Malum Federasyonu yine İstanbul’da toplanıyor. Halk için tek adım atmayanlar, kendi menfaatleri için sahneye çıkıyor. Kongre mi, Menfaat Pazarı mı?
Federasyon denince akla ne gelir? Birlik, dayanışma, ortak hak arayışı… Bizde öyle değil. Bizde federasyon denince akla menfaat masası geliyor. Adı bizde kalan Federasyon. Fakirin gıpta ile baktığı, zenginlerin ise kendi imparatorluklarını pekiştirdiği bir kulüp.
Bugüne kadar işçinin, esnafın, tüketicinin hakkı için tek bir girişim duydunuz mu? Ben duymadım. Ama kendi kasalarını büyütecek, kendilerine yol açacak onlarca hamleye tanık olduk. Allah var, inkâr edemeyiz: kendileri için çok şey yaptılar.
Şimdi yine İstanbul’da bir araya geliyorlar. Sözde istişare, sözde dayanışma, sözde gelecek vizyonu… O masada hak konuşulmaz, o masada halk konuşulmaz. O masada sadece “kim hangi pastadan ne kadar pay alacak” sorusu konuşulur.
Gerçek Dayanışma Nerede?
Bunun adı kongre değil, menfaat pazarıdır.
Kürsüden alkışlarla “birlik ve beraberlik” nutukları atılır, salonun arkasında sessiz pazarlıklar yapılır.
Sonuç?
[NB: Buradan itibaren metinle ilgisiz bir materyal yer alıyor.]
(** * The claims *)

(** ** Error handling inside dispatch *)

(** C1.  When the body of [deal_with_answer] raises, the [except] clauses
    decide.  A [ConnectionError] selects the clause that calls
    [self.to_error], an attribute the class does not have: the dispatch
    raises [AttributeError] to its caller, and nothing is done after the
    failing step (the error handler is not run, no world change).  Any other
    [Exception] is logged and turned into the result [False]. *)
Theorem dispatch_error_handling env dev payload w e w1 :
  deal_with_answer_try env dev payload w = (Raise e, w1) ->
  (e = ConnectionError ->
   deal_with_answer env dev payload w = (Raise AttributeError, w1)) /\
  (e <> ConnectionError -> is_Exception e = true ->
   deal_with_answer env dev payload w =
     (Ret false, record_log ERROR "Got error" w1)).
Proof.
  intros Hbody. unfold deal_with_answer, try_except. rewrite Hbody. split.
  - intros ->. reflexivity.
  - intros Hne Hexc. destruct e; simpl in *;
      try reflexivity; try discriminate Hexc; contradiction.
Qed.

Lemma dispatch_error_handling_witness :
  deal_with_answer unreachable raspberry (PText "hello") boot =
    (Raise AttributeError,
     mkWorld [Susi_ask "hello"] [(DEBUG, "Sending payload to susi server")]
             "google" "flite" "en" []).
Proof.
  apply (dispatch_error_handling unreachable raspberry (PText "hello") boot
           ConnectionError).
  - vm_compute. reflexivity.
  - reflexivity.
Defined.

(** ** The error handler *)

(** What the [ConnectionError] branch (lines 264-271) computes. *)
Lemma deal_with_error_connection env dev w :
  let note := Renderer_receive_message "error" (StrPayload "connection") in
  deal_with_error env dev "ConnectionError" w =
    if has_renderer dev then
      match raises env (trace w) note with
      | Some e => (Raise e, record_call note w)
      | None => (Raise NameError, record_call note w)
      end
    else (Raise NameError, w).
Proof.
  unfold deal_with_error. simpl.
  unfold notify_renderer, when, global_config_setitem, bind, call, call_for, raise, ret.
  destruct (has_renderer dev); [| reflexivity].
  destruct (raises env (trace w) _); reflexivity.
Qed.

Lemma new_calls_record e w : new_calls w (record_call e w) = [e].
Proof. apply new_calls_app. reflexivity. Qed.

Lemma new_calls_same w : new_calls w w = [].
Proof. apply new_calls_app. symmetry. apply app_nil_r. Qed.

Lemma new_calls_snoc e w v l :
  trace v = trace w ++ l ->
  new_calls w (record_call e v) = new_calls w v ++ [e].
Proof.
  intros Hv. rewrite (new_calls_app w v l Hv). apply new_calls_app.
  simpl. rewrite Hv, app_assoc. reflexivity.
Qed.

(** The other kinds: with collaborators that do not raise the handler
    returns, and its last call switches the lights off. *)
Lemma deal_with_error_ends_idle env dev kind w :
  kind <> "ConnectionError" ->
  (forall history e, raises env history e = None) ->
  exists w' calls,
    deal_with_error env dev kind w = (Ret tt, w') /\
    new_calls w w' = calls ++ [Lights lights_off].
Proof.
  intros Hkind Hquiet. apply String.eqb_neq in Hkind.
  unfold deal_with_error. rewrite Hkind.
  unfold notify_renderer, when, print, logger, modify, bind, call, call_for, ret.
  destruct (kind =? "RecognitionError"); [| destruct (kind =? "ListenTimeout")];
    destruct (has_renderer dev);
    repeat (rewrite Hquiet; cbn [trace record_call record_log fst snd]);
    match goal with
    | |- exists w' calls, (Ret tt, record_call ?e ?v) = _ /\ _ =>
        exists (record_call e v), (new_calls w v);
        split; [reflexivity | eapply new_calls_snoc]
    end;
    cbn [trace record_call record_log]; rewrite <- ?app_assoc; reflexivity.
Qed.

(** C2.  [deal_with_error('ConnectionError')] always ends in an exception:
    after the renderer notification it evaluates the unbound name [config]
    ([NameError]).  Neither provider setting changes and the lights are
    never switched off. *)
Theorem connection_error_handler_raises env dev w :
  let run := deal_with_error env dev "ConnectionError" w in
  (exists e, fst run = Raise e /\
             (e = NameError \/
              raises env (trace w)
                (Renderer_receive_message "error" (StrPayload "connection")) = Some e)) /\
  default_stt (snd run) = default_stt w /\
  default_tts (snd run) = default_tts w /\
  ~ In (Lights lights_off) (new_calls w (snd run)).
Proof.
  intros run. subst run. rewrite deal_with_error_connection.
  destruct (has_renderer dev).
  - destruct (raises env (trace w) _) as [e |] eqn:Hr; cbn [fst snd];
      rewrite new_calls_record; repeat split;
      try (intros [H | []]; discriminate H).
    + exists e. split; [reflexivity | right; reflexivity].
    + exists NameError. split; [reflexivity | left; reflexivity].
  - cbn [fst snd]. rewrite new_calls_same. repeat split; try (intros []).
    exists NameError. split; [reflexivity | left; reflexivity].
Qed.

(** ** The control loop *)

Lemma restore_baseline_run env dev w :
  (forall history e, restoring e -> raises env history e = None) ->
  exists w', restore_baseline env dev w = (Ret tt, w') /\
             trace w' = trace w ++ baseline_calls dev.
Proof.
  intros Hquiet. unfold restore_baseline, baseline_calls, when, try_except, bind,
    call, call_for, ret.
  rewrite (Hquiet _ (Player restore_softvolume) I).
  destruct (has_GPIO dev).
  - cbn [trace record_call].
    rewrite (Hquiet _ (GPIO_output 27 false) (conj (or_introl eq_refl) eq_refl)).
    cbn [trace record_call].
    rewrite (Hquiet _ (GPIO_output 22 false) (conj (or_intror eq_refl) eq_refl)).
    eexists. split; [reflexivity |].
    cbn [trace record_call]. rewrite <- !app_assoc. reflexivity.
  - eexists. split; [reflexivity | reflexivity].
Qed.

(** C3, as the code has it.  The loop has no [try] around the handling
    step.  When the step returns (with a success or a failure result), the
    baseline is restored right after it and the next turn starts from the
    restored world, provided the restoring calls themselves (the soft
    volume, lines 27 and 22 driven low) do not raise; when the step raises,
    the turn and the loop end with that exception and nothing is
    restored. *)
Theorem start_cycle_restores_after_return env dev w r w1 :
  handle_trigger env dev w = (r, w1) ->
  match r with
  | Ret _ =>
      (forall history e, restoring e -> raises env history e = None) ->
      exists w2,
        start_cycle env dev w = (Ret tt, w2) /\
        new_calls w1 w2 = baseline_calls dev /\
        forall turns, start env dev (S turns) w = start env dev turns w2
  | Raise e =>
      start_cycle env dev w = (Raise e, w1) /\
      forall turns, start env dev (S turns) w = (Raise e, w1)
  end.
Proof.
  intros Hstep. destruct r as [[] | e].
  - intros Hquiet. destruct (restore_baseline_run env dev
                (record_log DEBUG "after starting detector" w1) Hquiet)
      as (w2 & Hrun & Htrace).
    assert (Hcycle : start_cycle env dev w = (Ret tt, w2)).
    { unfold start_cycle, bind. rewrite Hstep. simpl. exact Hrun. }
    exists w2. split; [exact Hcycle |]. split.
    + apply new_calls_app. exact Htrace.
    + intros turns. simpl. unfold bind. rewrite Hcycle. reflexivity.
  - assert (Hcycle : start_cycle env dev w = (Raise e, w1)).
    { unfold start_cycle, bind. rewrite Hstep. reflexivity. }
    split; [exact Hcycle |].
    intros turns. simpl. unfold bind. rewrite Hcycle. reflexivity.
Qed.

Lemma start_cycle_restores_after_return_witness :
  exists w2,
    start_cycle (answering no_reply) raspberry queued = (Ret tt, w2) /\
    new_calls (snd (handle_trigger (answering no_reply) raspberry queued)) w2 =
      [Player restore_softvolume; GPIO_output 27 false; GPIO_output 22 false] /\
    forall turns,
      start (answering no_reply) raspberry (S turns) queued =
      start (answering no_reply) raspberry turns w2.
Proof.
  apply (start_cycle_restores_after_return (answering no_reply) raspberry queued
           (Ret tt) (snd (handle_trigger (answering no_reply) raspberry queued))).
  - vm_compute. reflexivity.
  - intros history e _. reflexivity.
Defined.

(** C3 as stated fails: the detector cannot start, the turn ends with the
    exception, no restoring call is made, and the loop is over. *)
Lemma restore_skipped_when_step_raises :
  let crashed :=
    mkWorld [Detector_start] [(DEBUG, "starting detector")] "google" "flite" "en" [] in
  start_cycle broken_detector raspberry boot =
    (Raise (OtherException "OSError"), crashed) /\
  ~ In (Player restore_softvolume) (new_calls boot crashed) /\
  ~ In (GPIO_output 27 false) (new_calls boot crashed) /\
  start broken_detector raspberry 2 boot =
    (Raise (OtherException "OSError"), crashed).
Proof.
  repeat split; try (vm_compute; reflexivity);
    vm_compute; intros [H | []]; discriminate H.
Qed.

(** The same end through line 405: a queued question, an unreachable
    dialogue service, and the [AttributeError] of [to_error] leaves the loop. *)
Example loop_ends_on_connection_error :
  start unreachable raspberry 3
    (mkWorld [] [] "google" "flite" "en" [PText "hello"]) =
    (Raise AttributeError,
     mkWorld [Susi_ask "hello"]
             [(DEBUG, "starting detector"); (DEBUG, "Sending payload to susi server")]
             "google" "flite" "en" []).
Proof. vm_compute. reflexivity. Qed.

(** ** Dispatch of the reply fields *)

Lemma run_eq {T} (m : M T) w r :
  fst (m w) = r -> m w = (r, snd (m w)).
Proof. intros <-. destruct (m w); reflexivity. Qed.

(** Reading an observation off the calls of a dispatch that returned [True]. *)
Lemma observed {X} (obs : Ev -> list X) env dev payload w w' xs :
  deal_with_answer env dev payload w = (Ret true, w') ->
  adds obs w w' xs ->
  flat_map obs (new_calls w w') = xs.
Proof.
  intros Hrun Hadds.
  destruct (frames_new_calls _ _ _ _ _ (deal_with_answer_frames env dev payload) Hrun)
    as [Htrace _].
  apply (adds_new_calls obs w w' xs _ Htrace Hadds).
Qed.

Lemma dispatch_returned env dev payload w w' :
  deal_with_answer env dev payload w = (Ret true, w') ->
  exists reply,
    reply_of env payload w = Some reply /\ Dispatched env dev payload reply w w'.
Proof.
  intros Hrun. apply deal_with_answer_Ret_true in Hrun.
  apply deal_with_answer_try_Ret in Hrun. destruct Hrun as [_ [reply Hd]].
  exists reply. split; [apply (Dispatched_reply _ _ _ _ _ _ Hd) | exact Hd].
Qed.

Lemma dispatch_returned_for env dev payload reply w w' :
  reply_of env payload w = Some reply ->
  deal_with_answer env dev payload w = (Ret true, w') ->
  Dispatched env dev payload reply w w'.
Proof.
  intros Hreply Hrun. destruct (dispatch_returned _ _ _ _ _ Hrun) as (r & Hr & Hd).
  rewrite Hreply in Hr. inversion Hr; subst. exact Hd.
Qed.

(** What a dispatch that returned [True] handed to the TTS provider. *)
Lemma dispatch_spoken env dev payload reply w w' :
  reply_of env payload w = Some reply ->
  deal_with_answer env dev payload w = (Ret true, w') ->
  spoken (new_calls w w') = heard (default_tts w) (expected_speech reply).
Proof.
  intros Hreply Hrun.
  destruct (Dispatched_speech _ _ _ _ _ _ (dispatch_returned_for _ _ _ _ _ _ Hreply Hrun))
    as [Hadds _].
  apply (observed spoken_by _ _ _ _ _ _ Hrun Hadds).
Qed.

Lemma expected_speech_answered reply :
  answered reply = true -> expected_speech reply = own_texts reply.
Proof.
  intros Ha. unfold expected_speech, own_texts, lead_speech. rewrite Ha.
  destruct (answer reply); reflexivity.
Qed.

(** ** Planned actions *)

Lemma handle_trigger_queued env dev w event rest :
  event_queue w = event :: rest ->
  handle_trigger env dev w =
    (deal_with_answer env dev event ;; ret tt)
      (with_queue rest (record_log DEBUG "starting detector" w)).
Proof.
  intros Hq. unfold handle_trigger, bind at 1, logger, modify.
  unfold bind at 1, gets. simpl. rewrite Hq. unfold bind at 1. reflexivity.
Qed.

(** The registration of the example and the turn that handles the fired
    plan, computed. *)
Example alarm_registered :
  scheduled (new_calls boot
               (snd (deal_with_answer (answering set_alarm) raspberry
                       (PText "set an alarm") boot)))
  = [(2, alarm)].
Proof. vm_compute. reflexivity. Qed.

Example alarm_fired :
  spoken (trace (snd (start_cycle (answering no_reply) raspberry
                        (mkWorld [] [] "google" "flite" "en" [PReply alarm]))))
  = ["ALARM"].
Proof. vm_compute. reflexivity. Qed.

(** ** The capture cycle *)



(** ** Speech recognition *)

Lemma recognize_new_calls env op w :
  new_calls w (snd (recognize env op w)) = [Recognize op].
Proof.
  unfold recognize, bind, call_for, ret.
  destruct (raises env (trace w) (Recognize op)); apply new_calls_record.
Qed.

(** With the provider ["google"] the recogniser is called directly. *)
Lemma recognize_audio_google env dev audio w :
  default_stt w = "google" ->
  new_calls w (snd (recognize_audio env dev audio w)) =
    [Recognize (recognize_google audio (susi_language w))] /\
  default_stt (snd (recognize_audio env dev audio w)) = "google".
Proof.
  intros Hstt. split.
  - unfold recognize_audio, bind at 1, logger, modify.
    unfold bind at 1, gets. cbn [default_stt record_log]. rewrite Hstt. simpl.
    unfold bind at 1, gets.
    apply (recognize_new_calls env _ (record_log INFO "Trying to recognize audio" w)).
  - apply (frames_google _ _ _ (recognize_audio_frames env dev audio) Hstt).
Qed.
Fakirin sofrasında ekmek küçülür, onların sofralarında masa uzar.
Federasyon dedikleri yapı, halkın derdini çözmek için değil, zenginlerin derdini azaltmak için kurulmuş gibi çalışıyor. Çoğu federasyon, çoğu birlik artık itibar kiralama şirketinden farksız: isimleri büyük, işleri küçük; tabelaları süslü, vicdanları boş.
Gerçek dayanışma, lüks otellerin salonlarında değil, pazar yerinde, işçinin cebinde ölçülür.
Gerçek federasyon, halkın ekmeğini büyüten federasyondur.
Ama bizdeki federasyonlar masal anlatır; halk ise o masalları dinlerken kendi hikâyesinin kahramanı olmayı bekler.
Bekleyedursun… Çünkü onlar yine İstanbul’da kendilerine çalışacak, biz yine burada seyirci kalacağız.